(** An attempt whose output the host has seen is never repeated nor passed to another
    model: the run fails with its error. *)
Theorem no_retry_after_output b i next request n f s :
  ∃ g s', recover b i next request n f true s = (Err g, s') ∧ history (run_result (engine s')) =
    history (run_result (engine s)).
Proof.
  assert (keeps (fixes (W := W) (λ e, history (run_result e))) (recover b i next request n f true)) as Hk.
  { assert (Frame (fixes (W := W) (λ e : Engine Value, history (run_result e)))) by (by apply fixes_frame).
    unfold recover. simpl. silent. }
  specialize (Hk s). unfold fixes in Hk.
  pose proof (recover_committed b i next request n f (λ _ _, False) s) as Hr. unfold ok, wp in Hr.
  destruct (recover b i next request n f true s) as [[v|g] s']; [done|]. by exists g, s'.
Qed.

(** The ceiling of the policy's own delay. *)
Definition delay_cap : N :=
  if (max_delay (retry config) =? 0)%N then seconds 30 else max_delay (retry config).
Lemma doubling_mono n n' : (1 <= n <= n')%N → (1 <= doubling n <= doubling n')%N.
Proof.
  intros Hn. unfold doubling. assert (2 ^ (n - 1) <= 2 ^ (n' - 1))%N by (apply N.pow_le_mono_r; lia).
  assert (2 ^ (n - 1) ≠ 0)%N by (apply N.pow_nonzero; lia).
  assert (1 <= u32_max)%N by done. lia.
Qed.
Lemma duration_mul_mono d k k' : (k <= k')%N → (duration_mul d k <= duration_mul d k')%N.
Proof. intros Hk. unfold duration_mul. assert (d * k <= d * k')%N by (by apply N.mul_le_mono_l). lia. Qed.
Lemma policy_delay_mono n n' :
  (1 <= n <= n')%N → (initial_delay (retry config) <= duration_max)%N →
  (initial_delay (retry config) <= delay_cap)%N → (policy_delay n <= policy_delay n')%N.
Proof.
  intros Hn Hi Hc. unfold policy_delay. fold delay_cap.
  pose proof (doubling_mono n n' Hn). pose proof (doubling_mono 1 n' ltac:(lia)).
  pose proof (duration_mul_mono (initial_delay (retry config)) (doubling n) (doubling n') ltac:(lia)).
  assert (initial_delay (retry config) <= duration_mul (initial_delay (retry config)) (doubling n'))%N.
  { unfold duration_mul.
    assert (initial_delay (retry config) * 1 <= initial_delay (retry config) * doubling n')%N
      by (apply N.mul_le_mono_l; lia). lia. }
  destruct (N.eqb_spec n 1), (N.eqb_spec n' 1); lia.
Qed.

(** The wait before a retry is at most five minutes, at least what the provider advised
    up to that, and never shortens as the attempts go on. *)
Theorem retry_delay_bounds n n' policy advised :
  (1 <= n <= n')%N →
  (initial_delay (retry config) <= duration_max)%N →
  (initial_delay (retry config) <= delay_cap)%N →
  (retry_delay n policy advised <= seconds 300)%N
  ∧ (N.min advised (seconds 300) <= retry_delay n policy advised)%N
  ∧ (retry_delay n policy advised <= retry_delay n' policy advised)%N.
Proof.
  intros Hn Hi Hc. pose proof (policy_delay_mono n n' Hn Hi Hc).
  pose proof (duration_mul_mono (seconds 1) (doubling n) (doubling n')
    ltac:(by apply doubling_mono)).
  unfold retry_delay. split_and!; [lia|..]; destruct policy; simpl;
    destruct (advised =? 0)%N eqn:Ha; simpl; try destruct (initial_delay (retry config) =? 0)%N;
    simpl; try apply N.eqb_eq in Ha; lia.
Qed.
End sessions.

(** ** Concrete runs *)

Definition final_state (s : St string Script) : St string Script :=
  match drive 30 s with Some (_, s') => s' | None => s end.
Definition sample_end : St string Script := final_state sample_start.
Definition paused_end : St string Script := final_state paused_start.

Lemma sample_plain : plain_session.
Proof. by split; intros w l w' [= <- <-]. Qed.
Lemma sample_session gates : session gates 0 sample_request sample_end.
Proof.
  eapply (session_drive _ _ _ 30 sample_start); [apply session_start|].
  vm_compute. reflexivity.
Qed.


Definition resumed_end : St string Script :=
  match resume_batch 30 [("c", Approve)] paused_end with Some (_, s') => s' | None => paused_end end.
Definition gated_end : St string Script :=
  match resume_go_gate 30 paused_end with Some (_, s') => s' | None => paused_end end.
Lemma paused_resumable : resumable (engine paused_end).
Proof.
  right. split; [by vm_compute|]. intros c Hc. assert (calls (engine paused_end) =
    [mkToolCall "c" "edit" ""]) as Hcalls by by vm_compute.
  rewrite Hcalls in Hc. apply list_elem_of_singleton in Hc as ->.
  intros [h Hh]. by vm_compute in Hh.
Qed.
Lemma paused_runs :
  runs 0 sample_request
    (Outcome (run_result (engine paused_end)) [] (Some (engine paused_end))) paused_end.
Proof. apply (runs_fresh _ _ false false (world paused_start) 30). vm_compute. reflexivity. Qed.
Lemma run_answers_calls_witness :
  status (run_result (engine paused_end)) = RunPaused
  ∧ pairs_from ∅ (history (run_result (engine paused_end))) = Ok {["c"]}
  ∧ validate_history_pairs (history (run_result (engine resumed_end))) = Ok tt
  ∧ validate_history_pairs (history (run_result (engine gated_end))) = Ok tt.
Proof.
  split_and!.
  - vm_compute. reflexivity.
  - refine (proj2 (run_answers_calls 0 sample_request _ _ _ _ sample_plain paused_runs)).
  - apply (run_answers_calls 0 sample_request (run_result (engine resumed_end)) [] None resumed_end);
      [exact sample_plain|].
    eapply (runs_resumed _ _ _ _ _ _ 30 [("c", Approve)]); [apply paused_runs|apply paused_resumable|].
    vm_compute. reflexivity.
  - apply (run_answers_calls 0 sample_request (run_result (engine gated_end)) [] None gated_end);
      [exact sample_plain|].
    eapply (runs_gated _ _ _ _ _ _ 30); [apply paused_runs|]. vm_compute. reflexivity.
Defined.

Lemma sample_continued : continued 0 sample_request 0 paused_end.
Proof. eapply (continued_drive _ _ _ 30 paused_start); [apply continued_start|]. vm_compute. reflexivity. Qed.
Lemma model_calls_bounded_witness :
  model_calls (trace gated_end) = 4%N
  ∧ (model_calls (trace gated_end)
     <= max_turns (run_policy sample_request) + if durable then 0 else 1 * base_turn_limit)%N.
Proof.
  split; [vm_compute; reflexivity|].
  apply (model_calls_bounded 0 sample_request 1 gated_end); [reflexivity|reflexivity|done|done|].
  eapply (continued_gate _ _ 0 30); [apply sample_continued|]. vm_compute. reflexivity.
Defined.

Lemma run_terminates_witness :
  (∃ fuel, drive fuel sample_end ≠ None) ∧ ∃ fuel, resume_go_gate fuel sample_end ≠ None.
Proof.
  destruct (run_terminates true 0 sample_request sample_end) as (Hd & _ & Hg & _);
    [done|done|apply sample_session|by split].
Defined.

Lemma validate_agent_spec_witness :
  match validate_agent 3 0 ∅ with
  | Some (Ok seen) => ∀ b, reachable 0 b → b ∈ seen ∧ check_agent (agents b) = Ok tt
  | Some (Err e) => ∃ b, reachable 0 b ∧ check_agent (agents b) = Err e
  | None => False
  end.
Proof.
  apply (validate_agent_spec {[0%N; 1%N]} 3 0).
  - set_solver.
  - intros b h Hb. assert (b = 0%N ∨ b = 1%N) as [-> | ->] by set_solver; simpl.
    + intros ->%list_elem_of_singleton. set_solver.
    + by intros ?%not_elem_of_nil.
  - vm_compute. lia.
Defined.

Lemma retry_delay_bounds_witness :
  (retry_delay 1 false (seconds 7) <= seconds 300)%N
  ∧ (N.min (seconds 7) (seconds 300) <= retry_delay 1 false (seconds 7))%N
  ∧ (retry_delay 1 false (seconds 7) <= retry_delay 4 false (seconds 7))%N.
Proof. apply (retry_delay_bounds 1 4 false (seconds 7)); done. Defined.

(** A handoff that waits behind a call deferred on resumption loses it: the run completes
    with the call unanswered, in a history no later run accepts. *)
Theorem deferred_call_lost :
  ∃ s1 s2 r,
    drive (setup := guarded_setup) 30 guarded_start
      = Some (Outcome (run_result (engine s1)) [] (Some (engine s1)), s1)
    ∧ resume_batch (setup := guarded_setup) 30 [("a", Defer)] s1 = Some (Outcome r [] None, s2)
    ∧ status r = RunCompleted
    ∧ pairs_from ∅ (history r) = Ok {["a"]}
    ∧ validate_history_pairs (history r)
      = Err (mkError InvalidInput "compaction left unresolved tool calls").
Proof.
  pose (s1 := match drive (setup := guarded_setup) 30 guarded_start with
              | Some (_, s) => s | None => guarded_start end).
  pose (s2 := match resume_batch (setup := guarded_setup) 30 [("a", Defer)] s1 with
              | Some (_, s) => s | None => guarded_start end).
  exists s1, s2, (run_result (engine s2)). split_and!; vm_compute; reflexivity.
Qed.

----------------

What is being asked ▸
Output the lines from the one holding "None => False" to the last line of the material, inclusive, exactly as they appear. Add no others.

Response to this exercise ▸
  | None => False
  end.
Proof.
  apply (validate_agent_spec {[0%N; 1%N]} 3 0).
  - set_solver.
  - intros b h Hb. assert (b = 0%N ∨ b = 1%N) as [-> | ->] by set_solver; simpl.
    + intros ->%list_elem_of_singleton. set_solver.
    + by intros ?%not_elem_of_nil.
  - vm_compute. lia.
Defined.

Lemma retry_delay_bounds_witness :
  (retry_delay 1 false (seconds 7) <= seconds 300)%N
  ∧ (N.min (seconds 7) (seconds 300) <= retry_delay 1 false (seconds 7))%N
  ∧ (retry_delay 1 false (seconds 7) <= retry_delay 4 false (seconds 7))%N.
Proof. apply (retry_delay_bounds 1 4 false (seconds 7)); done. Defined.

(** A handoff that waits behind a call deferred on resumption loses it: the run completes
    with the call unanswered, in a history no later run accepts. *)
Theorem deferred_call_lost :
  ∃ s1 s2 r,
    drive (setup := guarded_setup) 30 guarded_start
      = Some (Outcome (run_result (engine s1)) [] (Some (engine s1)), s1)
    ∧ resume_batch (setup := guarded_setup) 30 [("a", Defer)] s1 = Some (Outcome r [] None, s2)
    ∧ status r = RunCompleted
    ∧ pairs_from ∅ (history r) = Ok {["a"]}
    ∧ validate_history_pairs (history r)
      = Err (mkError InvalidInput "compaction left unresolved tool calls").
Proof.
  pose (s1 := match drive (setup := guarded_setup) 30 guarded_start with
              | Some (_, s) => s | None => guarded_start end).
  pose (s2 := match resume_batch (setup := guarded_setup) 30 [("a", Defer)] s1 with
              | Some (_, s) => s | None => guarded_start end).
  exists s1, s2, (run_result (engine s2)). split_and!; vm_compute; reflexivity.
Qed.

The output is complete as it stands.